Flávio Viegas Amoreira, um louvável cultor dos valores de sua cidade natal, Santos, em seu texto crítico erudito aborda as qualidades inalienáveis do notável poeta: “Vicente foi um clássico nascido clássico, equidistante das escolas e idiossincrasias das ‘patotas literárias’, e segue poetizando cada vez melhor porque vivo através dos novos leitores internéticos em blogs, sites específicos, declamando em saraus e entronizado pela cornucópia pós-moderna de resgate do antigo em simbiose com os novíssimos”. O texto em apreço é um convite à leitura da poesia e dos contos de Vicente de Carvalho. Para tanto, Amoreira insere um conto, “Em roda de fogo”, e 14 poemas.
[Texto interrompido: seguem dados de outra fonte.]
(* ===== verification/DocTree.v ===== *)
(** * Document Tree Store: [src/types.ts] (DocNode) and [src/utils.ts]

    The documentation tree as the sources declare it ([DocFolder] with its
    ordered children, [DocFile] with its markdown [exampleContent]); path
    resolution [findNodeByPath], the copy-on-write update
    [findAndUpdateFile], and the file listing [getFileTree] of
    [src/services/geminiService.ts].  Paths are strings, split and compared
    the way the code splits and compares them. *)

From S2P Require Import Prelude JsString.

Module DocTree.

(** [type DocNode = DocFolder | DocFile] (types.ts). *)
#[warnings="-register-all"]
Inductive DocNode : Type :=
| DocFolder (name description : string) (children : list DocNode)
| DocFile (name description exampleContent : string).

(** Induction with a hypothesis on every child of a folder. *)
Fixpoint DocNode_ind' (P : DocNode -> Prop)
    (Hfile : forall n d c, P (DocFile n d c))
    (Hfolder : forall n d ch, Forall P ch -> P (DocFolder n d ch))
    (t : DocNode) : P t :=
  match t with
  | DocFile n d c => Hfile n d c
  | DocFolder n d ch =>
      Hfolder n d ch
        ((fix go (l : list DocNode) : Forall P l :=
            match l with
            | [] => @List.Forall_nil DocNode P
            | x :: l' => @List.Forall_cons DocNode P x l' (DocNode_ind' P Hfile Hfolder x) (go l')
            end) ch)
  end.

Definition node_name (n : DocNode) : string :=
  match n with DocFolder nm _ _ | DocFile nm _ _ => nm end.

Definition is_folder (n : DocNode) : bool :=
  match n with DocFolder _ _ _ => true | DocFile _ _ _ => false end.

Definition slash : ascii := "/"%char.

(** [findNodeByPath], the loop over the segments after the root's. *)
Fixpoint walk (cur : DocNode) (segs : list string) : option DocNode :=
  match segs with
  | [] => Some cur
  | seg :: rest =>
      match cur with
      | DocFile _ _ _ => None
      | DocFolder _ _ children =>
          match List.find (fun child => node_name child ==ₛ seg) children with
          | None => None
          | Some next => walk next rest
          end
      end
  end.
Lemma entries_keys (n : DocNode) (P k : string) :
  In k (map fst (entries n P)) -> exists X, k = P ++ node_name n ++ X /\ sep_tail X.
Proof.
  revert P. induction n as [nm d x | nm d ch IH] using DocNode_ind'; intros P; simpl.
  - intros [<-|[]]. exists "". by rewrite str_app_nil_r; split; [|left].
  - intros [<-|Hin]; [exists "/"; split; [done | right; by exists ""]|].
    rewrite map_flat_map in Hin. apply in_flat_map in Hin as (c & Hc & Hk).
    rewrite List.Forall_forall in IH. destruct (IH c Hc _ Hk) as (X & -> & _).
    exists ("/" ++ node_name c ++ X). split; [by rewrite !str_app_assoc | right; eauto].
Qed.

Lemma names_nonempty_children (nm d : string) (ch : list DocNode) :
  names_nonempty (DocFolder nm d ch) = true ->
  nm <> "" /\ forall c, In c ch -> names_nonempty c = true.
Proof.
  simpl. intros [Hn Hc]%andb_prop. split; [by destruct (String.eqb_spec nm "")|].
  by apply forallb_forall.
Qed.

Lemma name_ok_of (n : DocNode) :
  wf_doc n = true -> names_nonempty n = true -> name_ok (node_name n).
Proof.
  intros Hw Hn. split; [|by apply wf_doc_name].
  destruct n as [nm ? ?|nm ? ?]; simpl in Hn; apply andb_prop in Hn as [Hn _];
    by destruct (String.eqb_spec nm "").
Qed.

(** Siblings with distinct names have disjoint keys. *)
Lemma NoDup_siblings (P : string) (l : list DocNode) :
  names_unique (map node_name l) = true ->
  (forall c, In c l -> str_has slash (node_name c) = false /\ NoDup (map fst (entries c P))) ->
  NoDup (flat_map (fun c => map fst (entries c P)) l).
Proof.
  induction l as [|c l IH]; simpl; [constructor|]. intros [Hn Hu]%andb_prop Hc.
  apply NoDup_app. split; [by apply Hc; left|]. split; [|apply IH; auto].
  intros k Hk1 Hk2. apply list_elem_of_In in Hk1, Hk2. apply in_flat_map in Hk2 as (c' & Hc' & Hk2).
  destruct (entries_keys _ _ _ Hk1) as (X1 & -> & HX1), (entries_keys _ _ _ Hk2) as (X2 & E & HX2).
  apply str_app_inv_l, name_sep_inj in E; [|by apply Hc; left|by apply Hc; right|done|done].
  apply negb_true_iff in Hn. rewrite (proj2 (existsb_exists _ _)) in Hn; [done|].
  exists (node_name c'). split; [by apply in_map | by rewrite E, String.eqb_refl].
Qed.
A inserção de estrofes de dois dos seus poemas se faz necessária para uma mínima percepção do grande vate santista:

Canção

Quando passa, bem amada,
- Clarão, perfume, harmonia –
Raia o sol e rompe o dia
Na minh’alma deslumbrada

E, vendo-te, ó meu suplício,
Tenho a vertigem imensa
De uma criança suspensa
Na borda de um precipício.

Como um sonâmbulo errante
Que vai pela noite afora
Vendo o olhar hesitante
Vagos prenúncios de aurora,

No olhar com que nem me fitas,
Noite, noite sempre escura,
- Cheio de ilusões benditas,
Sonho auroras de ternura.

E do mar, esse infinito amor do poeta pela instável riqueza das ondulações, duas estrofes do poema

Palavras ao Mar
Mar, belo mar selvagem
Das nossas praias solitárias! Tigre
A que as brisas da terra o sono embalam,
A que o vento do largo eriça o pêlo!
Junto da espuma com que as praias bordas,
Pelo marulho acalentada, à sombra
Das palmeiras que arfando se debruçam
Na beirada das ondas – a minha alma
Abriu-se para a vida como se abre
A flor da murta para o sol do estio

Quando eu nasci, raiava
O claro mês das garças forasteiras:
Abril, sorrindo em flor pelos outeiros,
Nadando em luz na oscilação das ondas,
Desenrolava a primavera de ouro;
E as leves garças, como folhas soltas
Num leve sopro de aura dispersadas,
Vinham do azul do céu turbilhonando
Pousar o vôo à tona das espumas…

Vicente de Carvalho foi um polímata. Formado em Direito, desempenhou vários cargos na política, teve atividade empresarial e, com o irrestrito apoio de Machado de Assis, pertenceu à Academia Brasileira de Letras. Contudo Santos, sua adorada cidade, pontificou durante toda a existência do poeta.

Saúdo Flávio Viegas Amoreira pela organização da preciosa homenagem, convidando neste espaço o leitor atento a consultar artigo da professora e tradutora Aurora Bernardini sobre o livro em apreço, publicado em “Estado da Arte” de O Estado de São Paulo (25/03/2025).

“Vicente de Carvalho (1866-1924), one of the most important Brazilian poets, has been honored in the year of his centenary by a precious book organized by the poet, writer and literary critic Flávio Viegas Amoreira.